Appearing on CBS' "The Early Show" this morning, House Budget Committee Chairman Paul Ryan, R-Wis., insisted that the GOP-run House was prepared to pass a budget bill for the rest of the year, and that it was the Democratic-run Senate that was holding things up: "We will pass it out of the House; the question is whether the Harry Reid Senate will pass it or not.

Nearly six weeks ago, the House passed a bill calling for $61 billion in cuts in discretionary spending for the remainder of the year. Senate Democrats balked and never took up the measure.

Instead both houses of Congress have passed two short-term spending laws to keep government running, while cutting $10 billion out of this year's budget. That appropriation runs out Friday.

"We're not looking for a shutdown," Ryan told anchor Erica Hill. "We're looking for a down payment on budget reduction. The Senate is yet to pass a single bill to prevent a government shutdown."

On a separate matter - but one looming over this week's negotiations for the 2011 budget - is the Republican plan being unveiled Tuesday that mixes spending cuts in virtually all areas with tax breaks for corporations and a fundamental restructuring of Medicare and Medicaid.

In a new Wall Street Journal op-ed, Ryan claims his plan would slash $6.5 trillion from the president's budget over the next ten years.

Part of his plan is to overhaul Medicare by slowly replacing the government health plan for seniors with government subsidies for private health care plans - what Ryan says are not vouchers but "Medicare premium-support payments" - that may not cover the full cost.

Republicans also propose to sharply cut projected spending on the Medicaid state-federal health program for the poor and disabled and transform it into a block grant program that gives governors far less money than under current estimates but considerably more flexibility.

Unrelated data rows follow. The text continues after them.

(** * AutoThreshold: the threshold estimators of the FreeFrame plugin

    A shallow embedding of [Source/AutoThreshold.cpp] (class [AutoThreshold]):
    the gradient estimator, the histogram builder, the entropy-split and
    Otsu estimators and the threshold blending done at the start of
    [ProcessOpenGL].

    Conventions of the embedding.
    - A C [int] is a [Z]; every [int] operation is followed by the 32-bit
      two's complement wrap-around [Int.wrap].  An [unsigned short] is a [Z]
      wrapped modulo 2^16.
    - The pixel buffer is a [list byte]; a pointer into it is its byte
      offset from [buffer]; a read outside the buffer is the fault
      [OutOfBounds].
    - A member function takes the object and returns it with its result.
    - [float] and [double] values are taken from an interface [FloatOps];
      what is proved for every instance holds whatever the machine
      arithmetic does.  The instance [Q_ops] reads every floating point
      value as the exact rational it denotes.  For [gradient] on a frame
      whose byte count fits an [int] this is what the machine computes up
      to the last division: there are at most 2^25 samples, the two
      [double] sums are integers below 2^36 and 2^46, which [double]
      represents and adds exactly, and their quotient is at least 2^-36
      away from the next integer, so its cast to [int] is the truncated
      exact quotient.  The [float] division by [3 * 256] is kept as the
      exact rational.  The instance [IEEE_ops] adds the two infinities
      and NaN to the rationals; it is used where a value comes from bits
      that the host supplies. *)

From Stdlib Require Import ZArith QArith Qminmax List Bool Lia.
From Stdlib Require Import Strings.Byte.
Import ListNotations.

Local Open Scope Z_scope.

(** ** Machine integers *)

Module Int.

Definition min_int : Z := - 2 ^ 31.
Definition max_int : Z := 2 ^ 31 - 1.

Definition in_range (z : Z) : Prop := min_int <= z <= max_int.

(** Two's complement wrap-around of a 32-bit [int]. *)
Definition wrap (z : Z) : Z := (z + 2 ^ 31) mod 2 ^ 32 - 2 ^ 31.

Definition add (a b : Z) : Z := wrap (a + b).
Definition sub (a b : Z) : Z := wrap (a - b).
Definition mul (a b : Z) : Z := wrap (a * b).
(** C division truncates toward zero. *)
Definition div (a b : Z) : Z := wrap (Z.quot a b).
Definition abs (a : Z) : Z := wrap (Z.abs a).

(** The macro [MAX(x, y) (((x) > (y)) ? (x) : (y))]. *)
Definition MAX (x y : Z) : Z := if x >? y then x else y.

End Int.

Module UShort.

(** Wrap-around of an [unsigned short] (16 bits). *)
Definition wrap (z : Z) : Z := z mod 2 ^ 16.

(** [h++] on an [unsigned short]. *)
Definition incr (h : Z) : Z := wrap (h + 1).

End UShort.

Declare Scope int_scope.
Delimit Scope int_scope with int.
Infix "+" := Int.add : int_scope.
Infix "-" := Int.sub : int_scope.
Infix "*" := Int.mul : int_scope.
Infix "/" := Int.div : int_scope.

(** ** Outcomes of a run *)

Inductive result (A : Type) : Type :=
| Ok (a : A)      (* the run returned [a] *)
| OutOfBounds     (* a byte outside the pixel buffer was read *)
| OutOfFuel.      (* the iteration bound of a loop model was reached *)

Arguments Ok {A} a.
Arguments OutOfBounds {A}.
Arguments OutOfFuel {A}.

Definition bind {A B : Type} (r : result A) (k : A -> result B) : result B :=
  match r with
  | Ok a => k a
  | OutOfBounds => OutOfBounds
  | OutOfFuel => OutOfFuel
  end.

Notation "x <- e ;; k" := (bind e (fun x => k))
  (at level 61, e at next level, right associativity).
Notation "' pat <- e ;; k" := (bind e (fun x => match x with pat => k end))
  (at level 61, pat pattern, e at next level, right associativity).

(** ** The pixel buffer *)

Definition byte_val (b : byte) : Z := Z.of_N (Byte.to_N b).

(** [(int)*(buffer + off)]. *)
Definition peek (buffer : list byte) (off : Z) : result Z :=
  if off <? 0 then OutOfBounds
  else match nth_error buffer (Z.to_nat off) with
       | Some b => Ok (byte_val b)
       | None => OutOfBounds
       end.

(** ** Counting loops

    [for (i = start; i < bound; i += step) body], with [i] a C [int] that
    the body does not assign.  [fuel] bounds the number of iterations. *)

Fixpoint for_loop {S : Type} (fuel : nat) (step : Z) (i bound : Z)
    (body : Z -> S -> result S) (s : S) : result S :=
  if i <? bound then
    match fuel with
    | O => OutOfFuel
    | Datatypes.S fuel' =>
        s' <- body i s ;;
        for_loop fuel' step (i + step)%int bound body s'
    end
  else Ok s.
(** X4: a name made safe holds none of the forbidden characters, and no
    white space other than the space character. *)
Theorem create_safe_filename_clean (name : string) :
  Forall (fun c => mem_char c FORBIDDEN_CHARS = false
                   /\ (isspace c = true -> c = " "%char))
         (list_ascii_of_string (create_safe_filename name)).
Proof. exact (create_safe_filename_chars name). Qed.

(** X5: [create_safe_filename] is idempotent: a safe name is left as it is. *)
Theorem create_safe_filename_idempotent (name : string) :
  create_safe_filename (create_safe_filename name) = create_safe_filename name.
Proof.
  unfold create_safe_filename at 1.
  rewrite filter_string_noop.
  - unfold create_safe_filename. f_equal. apply join_split_idempotent.
  - eapply Forall_impl; [apply create_safe_filename_chars |].
    intros c [Hc _]. cbv beta. rewrite Hc. reflexivity.
Qed.

(** ** [str.replace] *)

Lemma prefix_cons (a b : ascii) (s1 s2 : string) :
  String.prefix (String a s1) (String b s2)
  = Ascii.eqb a b && String.prefix s1 s2.
Proof.
  cbn [String.prefix]. destruct (ascii_dec a b) as [-> | Hne].
  - rewrite Ascii.eqb_refl. reflexivity.
  - apply Ascii.eqb_neq in Hne. rewrite Hne. reflexivity.
Qed.
(** Conformance to [messageSchema], spelled out. *)
Lemma validate_messageSchema msg :
  jsonschema.validate date_time msg messageSchema = true <->
  exists o, msg = VObject o
    /\ string_field o "id" /\ string_field o "attempt_id"
    /\ number_field o "progress" /\ number_field o "score"
    /\ date_time_field date_time o "timestamp"
    /\ string_field o "type" /\ string_field o "user_id".
Proof.
  unfold jsonschema.validate, messageSchema.
  cbn [jsonschema.s_type jsonschema.s_properties jsonschema.testType forallb].
  rewrite !andb_true_iff.
  destruct msg as [| |b|n|s|l|o];
    try (split; [intros [? _]; discriminate | intros (o' & ? & _); discriminate]).
  rewrite !validate_string_field, validate_number_field,
    validate_number_field, validate_date_time_field.
  split.
  - intros (_ & ? & ? & ? & ? & ? & ? & ? & _). exists o. tauto.
  - intros (o' & Ho & ?). inversion Ho; subst o'. tauto.
Qed.

Lemma strict_eq_string_prop o k s :
  strict_eq_string (prop (VObject o) k) s = false <-> o !! k <> Some (VString s).
Proof.
  simpl. destruct (o !! k) as [v|]; simpl.
  - destruct v; simpl; try (split; [intros _; congruence | done]).
    destruct (String.eqb_spec s0 s) as [->|Hne]; split; intros H; try congruence.
  - split; [intros _; discriminate | done].
Qed.

Lemma isIndexableMessage_true cfg msg :
  msg_keycount cfg = 7 ->
  msg_schema cfg = messageSchema ->
  isIndexableMessage date_time cfg msg = true <-> to_be_processed date_time msg.
Proof.
  intros Hk Hs. unfold isIndexableMessage, to_be_processed. rewrite Hk, Hs.
  destruct msg as [| |b|n|s|l|o];
    try (simpl; split; [discriminate | intros (o' & ? & _); discriminate]).
  - (* an array passes the [typeof] test and fails the schema *)
    cbn [typeof is_null keys_length].
    change (negb (String.eqb "object" "object") || false) with false.
    cbn match.
    split; [| intros (o' & ? & _); discriminate].
    destruct (_ >? _)%Z; [discriminate |].
    assert (jsonschema.validate date_time (VArray l) messageSchema = false)
      as -> by reflexivity.
    discriminate.
  - cbn [typeof is_null keys_length].
    change (negb (String.eqb "object" "object") || false) with false.
    cbn match.
    destruct (Z.gtb_spec (Z.of_nat (size o)) 7) as [Hgt|Hle].
    { split; [discriminate |]. intros (o' & Ho & Hsz & _).
      inversion Ho; subst o'. lia. }
    destruct (jsonschema.validate date_time (VObject o) messageSchema) eqn:Hv;
      cbn [negb].
    + apply validate_messageSchema in Hv as (o' & Ho & Hf).
      inversion Ho; subst o'.
      destruct (strict_eq_string (prop (VObject o) "type") "FOO") eqn:Ht.
      * split; [discriminate |]. intros (o' & Ho' & _ & H).
        inversion Ho'; subst o'.
        apply not_false_iff_true in Ht. exfalso. apply Ht.
        apply strict_eq_string_prop. tauto.
      * apply strict_eq_string_prop in Ht.
        split; [intros _ | done]. exists o. split; [done |].
        split; [lia |]. tauto.
    + split; [discriminate |]. intros (o' & Ho & _ & H).
      inversion Ho; subst o'.
      apply not_true_iff_false in Hv. exfalso. apply Hv.
      apply validate_messageSchema. exists o. tauto.
Qed.

(** C2: under the default key count and schema, [isIndexableMessage]
    returns true exactly for a keyed record with at most 7 top-level
    keys that has string fields [id], [attempt_id], [user_id], [type],
    numeric fields [progress], [score], a date-time formatted string
    [timestamp], and whose [type] is not ["FOO"]; on every other
    message it returns false. *)
Theorem isIndexableMessage_iff (cfg : config) (msg : value) :
  msg_keycount cfg = 7 ->
  msg_schema cfg = messageSchema ->
  (isIndexableMessage date_time cfg msg = true <-> to_be_processed date_time msg)
  /\ (isIndexableMessage date_time cfg msg = false
      <-> ~ to_be_processed date_time msg).
Proof.
  intros Hk Hs. pose proof (isIndexableMessage_true cfg msg Hk Hs) as Hiff.
  split; [exact Hiff |].
  rewrite <- Hiff. by destruct (isIndexableMessage date_time cfg msg).
Qed.

(** A message that passes has passed the schema. *)
Lemma indexable_validates cfg msg :
  isIndexableMessage date_time cfg msg = true ->
  jsonschema.validate date_time msg (msg_schema cfg) = true.
Proof.
  unfold isIndexableMessage.
  destruct (_ || _); [discriminate |].
  destruct (_ >? _)%Z; [discriminate |].
  by destruct (jsonschema.validate date_time msg (msg_schema cfg)).
Qed.

(** A message that passes is neither [null] nor [undefined]. *)
Lemma indexable_not_nullish cfg msg :
  isIndexableMessage date_time cfg msg = true -> nullish msg = false.
Proof. unfold isIndexableMessage. by destruct msg. Qed.
Lemma digit_run_stop : forall s c r, forallb is_digit s = true -> is_digit c = false ->
  digit_run (s ++ c :: r) = s.
Proof.
  intros s c r; induction s as [|x s IH]; cbn; intros H Hc; [now rewrite Hc|].
  apply andb_prop in H as [H1 H2]. rewrite H1, IH by assumption. reflexivity.
Qed.

Lemma digit_run_short : forall s,
  existsb (fun c => negb (is_digit c)) s = true -> (length (digit_run s) < length s)%nat.
Proof.
  intros s; induction s as [|c s IH]; cbn; [discriminate|].
  destruct (is_digit c); cbn; intros H; [apply IH in H; lia | lia].
Qed.

Lemma from_chars_uint_decimal : forall n r, 0 <= n ->
  (match r with [] => True | c :: _ => is_digit c = false end) ->
  from_chars_uint (decimal_string n ++ r) =
    (if n <? U32.modulus then Some n else None, length (decimal_string n)).
Proof.
  intros n r Hn Hr. destruct (decimal_string_spec n Hn) as (H1 & H2 & H3).
  unfold from_chars_uint.
  assert (digit_run (decimal_string n ++ r) = decimal_string n) as E.
  { destruct r as [|c r]; [rewrite app_nil_r; apply digit_run_all, H1|].
    apply digit_run_stop; assumption. }
  rewrite E. destruct (decimal_string n) as [|c0 ds] eqn:D; [congruence|].
  change (fun acc c => acc * 10 + digit_value c) with decimal_step. rewrite H3. reflexivity.
Qed.

Lemma convert_decimal : forall n, 0 <= n ->
  WavefrontObjectLoader.convert from_chars_uint (decimal_string n) = Some (if n <? U32.modulus then n else 0).
Proof.
  intros n Hn. unfold WavefrontObjectLoader.convert.
  pose proof (from_chars_uint_decimal n [] Hn I) as E. rewrite app_nil_r in E.
  rewrite E, Nat.eqb_refl. destruct (n <? U32.modulus); reflexivity.
Qed.

Lemma convert_decimal_in_range : forall n, 0 <= n < U32.modulus ->
  WavefrontObjectLoader.convert from_chars_uint (decimal_string n) = Some n.
Proof.
  intros n Hn. rewrite convert_decimal by lia.
  replace (n <? U32.modulus) with true by (symmetry; apply Z.ltb_lt; lia). reflexivity.
Qed.

Lemma convert_non_digit : forall s,
  existsb (fun c => negb (is_digit c)) s = true -> WavefrontObjectLoader.convert from_chars_uint s = None.
Proof.
  intros s H. pose proof (digit_run_short s H) as L. unfold WavefrontObjectLoader.convert, from_chars_uint.
  destruct (digit_run s) as [|c ds] eqn:E.
  - destruct s; [discriminate | reflexivity].
  - destruct (Nat.eqb_spec (length (c :: ds)) (length s)); [lia | reflexivity].
Qed.

Lemma convert_old_decimal : forall n r, 0 <= n < U32.modulus ->
  (match r with [] => True | c :: _ => is_digit c = false end) ->
  WavefrontLoader.convert from_chars_uint (decimal_string n ++ r) = n.
Proof.
  intros n r Hn Hr. unfold WavefrontLoader.convert. rewrite from_chars_uint_decimal by (lia || exact Hr).
  replace (n <? U32.modulus) with true by (symmetry; apply Z.ltb_lt; lia). reflexivity.
Qed.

On "The Early Show: Ryan said governors are requesting the change: "We're getting letters from dozens about this," he said. "Medicaid is breaking right now. It's going insolvent. ... It's unsustainable and it ends up giving people second class health care, not getting good access to good care."

The budget proposal would also lower the corporate tax rate.

Citing a study by the conservative Heritage Center for Data Analysis, Ryan says the GOP plan will create more than a million private-sector jobs next year and lower the unemployment rate to 4 percent by 2015.

Spending on domestic programs would be returned to levels at or below 2008 levels. Despite the proposed cuts, Ryan's plan would not balance the budget by the end of the decade, as it promises not to raise taxes and not to change federal retirement benefits for people age 55 and older.